WORK REQUIRED - Below is a block of entries; repeat exactly the lines starting at the line that contains "intros (? & ? & ?" and ending at the line that contains "Lemma length_le_bytes n", both included.

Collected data
————————

Lemma fold_match_original_invariant (current_data original_data : list point3)
    (n : nat) (acc : export_columns) :
  export_invariant current_data n acc ->
  export_invariant current_data (n + length original_data)
    (fold_left (match_original current_data) original_data acc).
Proof.
  revert n acc. induction original_data as [|o l IH]; intros n acc Hinv; simpl.
  - by rewrite Nat.add_0_r.
  - replace (n + S (length l))%nat with (S n + length l)%nat by lia.
    apply IH. by apply match_original_invariant.
Qed.

Lemma count_true_replicate_false (n : nat) :
  count_true (replicate n false) = 0%nat.
Proof. unfold count_true. induction n; simpl; auto. Qed.

(** X18: The table of export_ground_truth is well formed and accounts for
    every point once: the four columns have the same length; each
    detected point gets one row, true_positive or false_positive; each
    point now in the layer is either matched by one true_positive row or
    added as one false_negative row. *)
Theorem export_ground_truth_counts (original_data current_data : list point3) :
  let g := export_ground_truth original_data current_data in
  let count label := count_label label (gt_label_for_ml g) in
  length (gt_origin g) = length (gt_coords g) /\
  length (gt_status g) = length (gt_coords g) /\
  length (gt_label_for_ml g) = length (gt_coords g) /\
  (count "true_positive" + count "false_positive")%nat
  = length original_data /\
  (count "true_positive" + count "false_negative")%nat
  = length current_data /\
  length (gt_coords g)
  = (length original_data + count "false_negative")%nat.
Proof.
  unfold export_ground_truth.
  set (start := mkExport (replicate (length current_data) false) [] [] []).
  set (acc := fold_left (match_original current_data) original_data start).
  assert (Hstart : export_invariant current_data 0 start).
  { unfold export_invariant, start. simpl.
    rewrite length_replicate, count_true_replicate_false. repeat split. }
  pose proof (fold_match_original_invariant current_data original_data 0
                start Hstart) as (Hu & Hl & Ho & Hs & Htp & Hsum & Hfn).
  fold acc in Hu, Hl, Ho, Hs, Htp, Hsum, Hfn. simpl in *.
  pose proof (unmatched_length current_data (used acc) Hu) as Hun.
  rewrite !length_app, !length_map, !count_label_app, !count_label_const.
  simpl. repeat split; lia.
Qed.

Lemma isclose_refl (a : Q) : isclose a a = true.
Proof.
  unfold isclose. apply Qle_bool_iff.
  setoid_replace (a - a)%Q with 0%Q using relation Qeq by ring.
  pose proof (Qabs_nonneg a) as Hq. change (Qabs 0) with 0%Q.
  revert Hq. generalize (Qabs a). intros q Hq. lra.
Qed.

Lemma allclose_refl (p : point3) : allclose p p = true.
Proof. destruct p as [[z y] x]. simpl. by rewrite !isclose_refl. Qed.

Lemma find_match_self (x : point3) (pre rest : list point3)
    (used : list bool) (i0 : nat) :
  (forall j, (j < length pre)%nat -> used !! (i0 + j)%nat = Some true) ->
  used !! (i0 + length pre)%nat = Some false ->
  find_match x (pre ++ x :: rest) used i0 = Some (i0 + length pre)%nat.
Proof.
  revert i0. induction pre as [|p pre IH]; intros i0 Hpre Hx; simpl.
  - rewrite Nat.add_0_r in *. by rewrite Hx, allclose_refl.
  - specialize (Hpre 0%nat ltac:(simpl; lia)) as H0.
    rewrite Nat.add_0_r in H0. rewrite H0. simpl.
    rewrite IH; [f_equal; lia| |].
    + intros j Hj. replace (S i0 + j)%nat with (i0 + S j)%nat by lia.
      apply Hpre. simpl. lia.
    + by replace (S i0 + length pre)%nat with (i0 + S (length pre))%nat by lia.
Qed.
Lemma znth_zupd_ne {A} (l : list A) i j x l' :
  zupd l i x = Some l' -> i <> j -> znth l' j = znth l j.
Proof.
  intros [Hi ->]%zupd_Some Hne. unfold znth.
  destruct (Z.leb_spec 0 j); [| done]. apply list_lookup_insert_ne. lia.
Qed.

(** The element after an update. *)
Lemma znth_zupd {A} (l : list A) i j x l' : zupd l i x = Some l' ->
  znth l' j = if decide (j = i) then Some x else znth l j.
Proof.
  intros H. destruct (decide (j = i)) as [-> | D]; [by eapply znth_zupd_eq | eapply znth_zupd_ne; [exact H | congruence]].
Qed.

Lemma zread_Some {A} (l : list A) off len r :
  zread l off len = Some r <->
  0 <= off /\ 0 <= len /\ off + len <= zlen l /\
  r = take (Z.to_nat len) (drop (Z.to_nat off) l).
Proof.
  unfold zread.
  destruct (Z.leb_spec 0 off), (Z.leb_spec 0 len), (Z.leb_spec (off + len) (zlen l));
    cbn; split; intros; intuition (lia || congruence).
Qed.

Lemma zread_in {A} (l : list A) off len :
  0 <= off -> 0 <= len -> off + len <= zlen l ->
  zread l off len = Some (take (Z.to_nat len) (drop (Z.to_nat off) l)).
Proof. intros. apply zread_Some. auto. Qed.

Lemma zread_zlen {A} (l : list A) off len r : zread l off len = Some r -> zlen r = len.
Proof.
  intros (? & ? & ? & ->)%zread_Some. rewrite zlen_take, zlen_drop. lia.
Qed.

Lemma zwrite_Some {A} (l : list A) off data r :
  zwrite l off data = Some r <->
  0 <= off /\ off + zlen data <= zlen l /\
  r = take (Z.to_nat off) l ++ data ++ drop (Z.to_nat (off + zlen data)) l.
Proof.
  unfold zwrite.
  destruct (Z.leb_spec 0 off), (Z.leb_spec (off + zlen data) (zlen l));
    cbn; split; intros; intuition (lia || congruence).
Qed.

Lemma zwrite_in {A} (l : list A) off data :
  0 <= off -> off + zlen data <= zlen l ->
  zwrite l off data =
  Some (take (Z.to_nat off) l ++ data ++ drop (Z.to_nat (off + zlen data)) l).
Proof. intros. apply zwrite_Some. auto. Qed.

Lemma zwrite_zlen {A} (l : list A) off data r : zwrite l off data = Some r -> zlen r = zlen l.
Proof.
  intros (? & ? & ->)%zwrite_Some. pose proof (zlen_nonneg data).
  rewrite !zlen_app, zlen_take, zlen_drop. lia.
Qed.

(** ** Little-endian byte sequences (the packed accesses of cutils.h) *)
Fixpoint le_bytes (n : nat) (v : Z) : list Z :=
  match n with
  | O => []
  | S n => v mod 256 :: le_bytes n (v / 256)
  end.

Fixpoint le_val (l : list Z) : Z :=
  match l with
  | [] => 0
  | b :: l => b + 256 * le_val l
  end.

Definition is_byte (b : Z) : Prop := 0 <= b < 256.
#[export] Instance is_byte_dec b : Decision (is_byte b).
Proof. unfold is_byte. apply _. Defined.
Abbreviation bytes_ok := (Forall is_byte).

Lemma length_le_bytes n v : length (le_bytes n v) = n.
Proof. revert v. induction n; intros; cbn; congruence. Qed.

Lemma zlen_le_bytes n v : zlen (le_bytes n v) = Z.of_nat n.
Proof. unfold zlen. rewrite length_le_bytes. reflexivity. Qed.

Lemma le_bytes_ok n v : bytes_ok (le_bytes n v).
Proof.
  revert v. induction n; intros; cbn; constructor; [| done].
  apply Z.mod_pos_bound. lia.
Qed.

Lemma le_val_bytes n v : le_val (le_bytes n v) = v mod 256 ^ Z.of_nat n.
Proof.
  revert v. induction n as [| n IH]; intros; cbn [le_val le_bytes].
  - rewrite Z.mod_1_r. reflexivity.
  - rewrite IH, Nat2Z.inj_succ, Z.pow_succ_r by lia.
    rewrite (Z.rem_mul_r v 256) by lia. lia.
Qed.

Lemma le_bytes_val l : bytes_ok l -> le_bytes (length l) (le_val l) = l.
Proof.
  induction 1 as [| b l Hb Hl IH]; cbn [le_val le_bytes length]; [done |].
  unfold is_byte in Hb.
  replace ((b + 256 * le_val l) mod 256) with b by (Z.to_euclidean_division_equations; lia).
  replace ((b + 256 * le_val l) / 256) with (le_val l) by (Z.to_euclidean_division_equations; lia).
  congruence.
Qed.

Lemma le_val_range l : bytes_ok l -> 0 <= le_val l < 256 ^ zlen l.
Proof.
  induction 1 as [| b l Hb Hl IH]; cbn [le_val]; [unfold zlen; cbn; lia |].
  rewrite zlen_cons, Z.pow_add_r by (pose proof (zlen_nonneg l); lia).
  unfold is_byte in Hb. lia.
Qed.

————————

WRITTEN SOLUTION -
  intros (? & ? & ? & ->)%zread_Some. rewrite zlen_take, zlen_drop. lia.
Qed.

Lemma zwrite_Some {A} (l : list A) off data r :
  zwrite l off data = Some r <->
  0 <= off /\ off + zlen data <= zlen l /\
  r = take (Z.to_nat off) l ++ data ++ drop (Z.to_nat (off + zlen data)) l.
Proof.
  unfold zwrite.
  destruct (Z.leb_spec 0 off), (Z.leb_spec (off + zlen data) (zlen l));
    cbn; split; intros; intuition (lia || congruence).
Qed.

Lemma zwrite_in {A} (l : list A) off data :
  0 <= off -> off + zlen data <= zlen l ->
  zwrite l off data =
  Some (take (Z.to_nat off) l ++ data ++ drop (Z.to_nat (off + zlen data)) l).
Proof. intros. apply zwrite_Some. auto. Qed.

Lemma zwrite_zlen {A} (l : list A) off data r : zwrite l off data = Some r -> zlen r = zlen l.
Proof.
  intros (? & ? & ->)%zwrite_Some. pose proof (zlen_nonneg data).
  rewrite !zlen_app, zlen_take, zlen_drop. lia.
Qed.

(** ** Little-endian byte sequences (the packed accesses of cutils.h) *)
Fixpoint le_bytes (n : nat) (v : Z) : list Z :=
  match n with
  | O => []
  | S n => v mod 256 :: le_bytes n (v / 256)
  end.

Fixpoint le_val (l : list Z) : Z :=
  match l with
  | [] => 0
  | b :: l => b + 256 * le_val l
  end.

Definition is_byte (b : Z) : Prop := 0 <= b < 256.
#[export] Instance is_byte_dec b : Decision (is_byte b).
Proof. unfold is_byte. apply _. Defined.
Abbreviation bytes_ok := (Forall is_byte).

Lemma length_le_bytes n v : length (le_bytes n v) = n.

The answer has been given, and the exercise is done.